_WHAT NEEDS TO BE DONE_
Set down every record below exactly as written.

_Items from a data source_
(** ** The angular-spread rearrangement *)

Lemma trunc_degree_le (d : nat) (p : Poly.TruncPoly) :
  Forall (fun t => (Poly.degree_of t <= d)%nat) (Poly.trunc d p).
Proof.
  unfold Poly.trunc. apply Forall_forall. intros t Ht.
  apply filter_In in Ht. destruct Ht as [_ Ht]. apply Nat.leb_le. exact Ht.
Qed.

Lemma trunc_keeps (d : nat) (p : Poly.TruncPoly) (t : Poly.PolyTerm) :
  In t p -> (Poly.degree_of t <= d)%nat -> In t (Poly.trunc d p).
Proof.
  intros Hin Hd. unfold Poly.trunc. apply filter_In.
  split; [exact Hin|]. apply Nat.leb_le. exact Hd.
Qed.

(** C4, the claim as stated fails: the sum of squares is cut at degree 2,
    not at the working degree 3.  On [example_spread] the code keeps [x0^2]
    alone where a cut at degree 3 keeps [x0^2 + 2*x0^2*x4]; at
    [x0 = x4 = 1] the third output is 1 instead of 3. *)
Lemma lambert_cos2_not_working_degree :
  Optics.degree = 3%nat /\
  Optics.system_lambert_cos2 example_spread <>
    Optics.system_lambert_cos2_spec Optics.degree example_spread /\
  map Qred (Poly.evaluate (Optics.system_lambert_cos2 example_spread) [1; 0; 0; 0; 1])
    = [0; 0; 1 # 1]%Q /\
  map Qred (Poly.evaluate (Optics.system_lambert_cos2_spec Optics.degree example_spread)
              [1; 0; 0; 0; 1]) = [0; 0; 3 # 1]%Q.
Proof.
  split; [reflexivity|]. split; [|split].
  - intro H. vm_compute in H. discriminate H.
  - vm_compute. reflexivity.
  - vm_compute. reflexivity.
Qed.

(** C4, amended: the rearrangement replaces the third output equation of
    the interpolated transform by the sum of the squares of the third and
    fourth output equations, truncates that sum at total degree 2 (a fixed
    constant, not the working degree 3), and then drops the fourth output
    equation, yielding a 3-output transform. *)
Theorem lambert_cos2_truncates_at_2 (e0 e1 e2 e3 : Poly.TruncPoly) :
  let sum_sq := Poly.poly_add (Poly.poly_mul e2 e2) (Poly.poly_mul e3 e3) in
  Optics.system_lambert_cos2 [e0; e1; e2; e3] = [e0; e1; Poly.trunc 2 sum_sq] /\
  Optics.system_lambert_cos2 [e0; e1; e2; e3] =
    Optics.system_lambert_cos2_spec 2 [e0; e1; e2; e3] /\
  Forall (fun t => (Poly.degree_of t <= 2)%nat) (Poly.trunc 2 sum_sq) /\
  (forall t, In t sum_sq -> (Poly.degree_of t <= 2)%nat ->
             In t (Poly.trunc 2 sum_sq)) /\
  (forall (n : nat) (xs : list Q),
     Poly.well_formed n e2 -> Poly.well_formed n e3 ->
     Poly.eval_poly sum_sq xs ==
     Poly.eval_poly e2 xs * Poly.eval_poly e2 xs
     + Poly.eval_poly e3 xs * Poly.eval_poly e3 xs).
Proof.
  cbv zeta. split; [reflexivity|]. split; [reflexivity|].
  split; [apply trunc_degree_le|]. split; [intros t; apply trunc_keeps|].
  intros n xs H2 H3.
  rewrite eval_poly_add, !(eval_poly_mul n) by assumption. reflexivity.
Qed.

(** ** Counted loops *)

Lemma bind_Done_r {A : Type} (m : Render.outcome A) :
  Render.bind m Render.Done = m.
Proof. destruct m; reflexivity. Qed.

_RESULT OF THIS TASK_
(** ** The angular-spread rearrangement *)

Lemma trunc_degree_le (d : nat) (p : Poly.TruncPoly) :
  Forall (fun t => (Poly.degree_of t <= d)%nat) (Poly.trunc d p).
Proof.
  unfold Poly.trunc. apply Forall_forall. intros t Ht.
  apply filter_In in Ht. destruct Ht as [_ Ht]. apply Nat.leb_le. exact Ht.
Qed.

Lemma trunc_keeps (d : nat) (p : Poly.TruncPoly) (t : Poly.PolyTerm) :
  In t p -> (Poly.degree_of t <= d)%nat -> In t (Poly.trunc d p).
Proof.
  intros Hin Hd. unfold Poly.trunc. apply filter_In.
  split; [exact Hin|]. apply Nat.leb_le. exact Hd.
Qed.

(** C4, the claim as stated fails: the sum of squares is cut at degree 2,
    not at the working degree 3.  On [example_spread] the code keeps [x0^2]
    alone where a cut at degree 3 keeps [x0^2 + 2*x0^2*x4]; at
    [x0 = x4 = 1] the third output is 1 instead of 3. *)
Lemma lambert_cos2_not_working_degree :
  Optics.degree = 3%nat /\
  Optics.system_lambert_cos2 example_spread <>
    Optics.system_lambert_cos2_spec Optics.degree example_spread /\
  map Qred (Poly.evaluate (Optics.system_lambert_cos2 example_spread) [1; 0; 0; 0; 1])
    = [0; 0; 1 # 1]%Q /\
  map Qred (Poly.evaluate (Optics.system_lambert_cos2_spec Optics.degree example_spread)
              [1; 0; 0; 0; 1]) = [0; 0; 3 # 1]%Q.
Proof.
  split; [reflexivity|]. split; [|split].
  - intro H. vm_compute in H. discriminate H.
  - vm_compute. reflexivity.
  - vm_compute. reflexivity.
Qed.

(** C4, amended: the rearrangement replaces the third output equation of
    the interpolated transform by the sum of the squares of the third and
    fourth output equations, truncates that sum at total degree 2 (a fixed
    constant, not the working degree 3), and then drops the fourth output
    equation, yielding a 3-output transform. *)
Theorem lambert_cos2_truncates_at_2 (e0 e1 e2 e3 : Poly.TruncPoly) :
  let sum_sq := Poly.poly_add (Poly.poly_mul e2 e2) (Poly.poly_mul e3 e3) in
  Optics.system_lambert_cos2 [e0; e1; e2; e3] = [e0; e1; Poly.trunc 2 sum_sq] /\
  Optics.system_lambert_cos2 [e0; e1; e2; e3] =
    Optics.system_lambert_cos2_spec 2 [e0; e1; e2; e3] /\
  Forall (fun t => (Poly.degree_of t <= 2)%nat) (Poly.trunc 2 sum_sq) /\
  (forall t, In t sum_sq -> (Poly.degree_of t <= 2)%nat ->
             In t (Poly.trunc 2 sum_sq)) /\
  (forall (n : nat) (xs : list Q),
     Poly.well_formed n e2 -> Poly.well_formed n e3 ->
     Poly.eval_poly sum_sq xs ==
     Poly.eval_poly e2 xs * Poly.eval_poly e2 xs
     + Poly.eval_poly e3 xs * Poly.eval_poly e3 xs).
Proof.
  cbv zeta. split; [reflexivity|]. split; [reflexivity|].
  split; [apply trunc_degree_le|]. split; [intros t; apply trunc_keeps|].
  intros n xs H2 H3.
  rewrite eval_poly_add, !(eval_poly_mul n) by assumption. reflexivity.
Qed.

(** ** Counted loops *)

Lemma bind_Done_r {A : Type} (m : Render.outcome A) :
  Render.bind m Render.Done = m.
Proof. destruct m; reflexivity. Qed.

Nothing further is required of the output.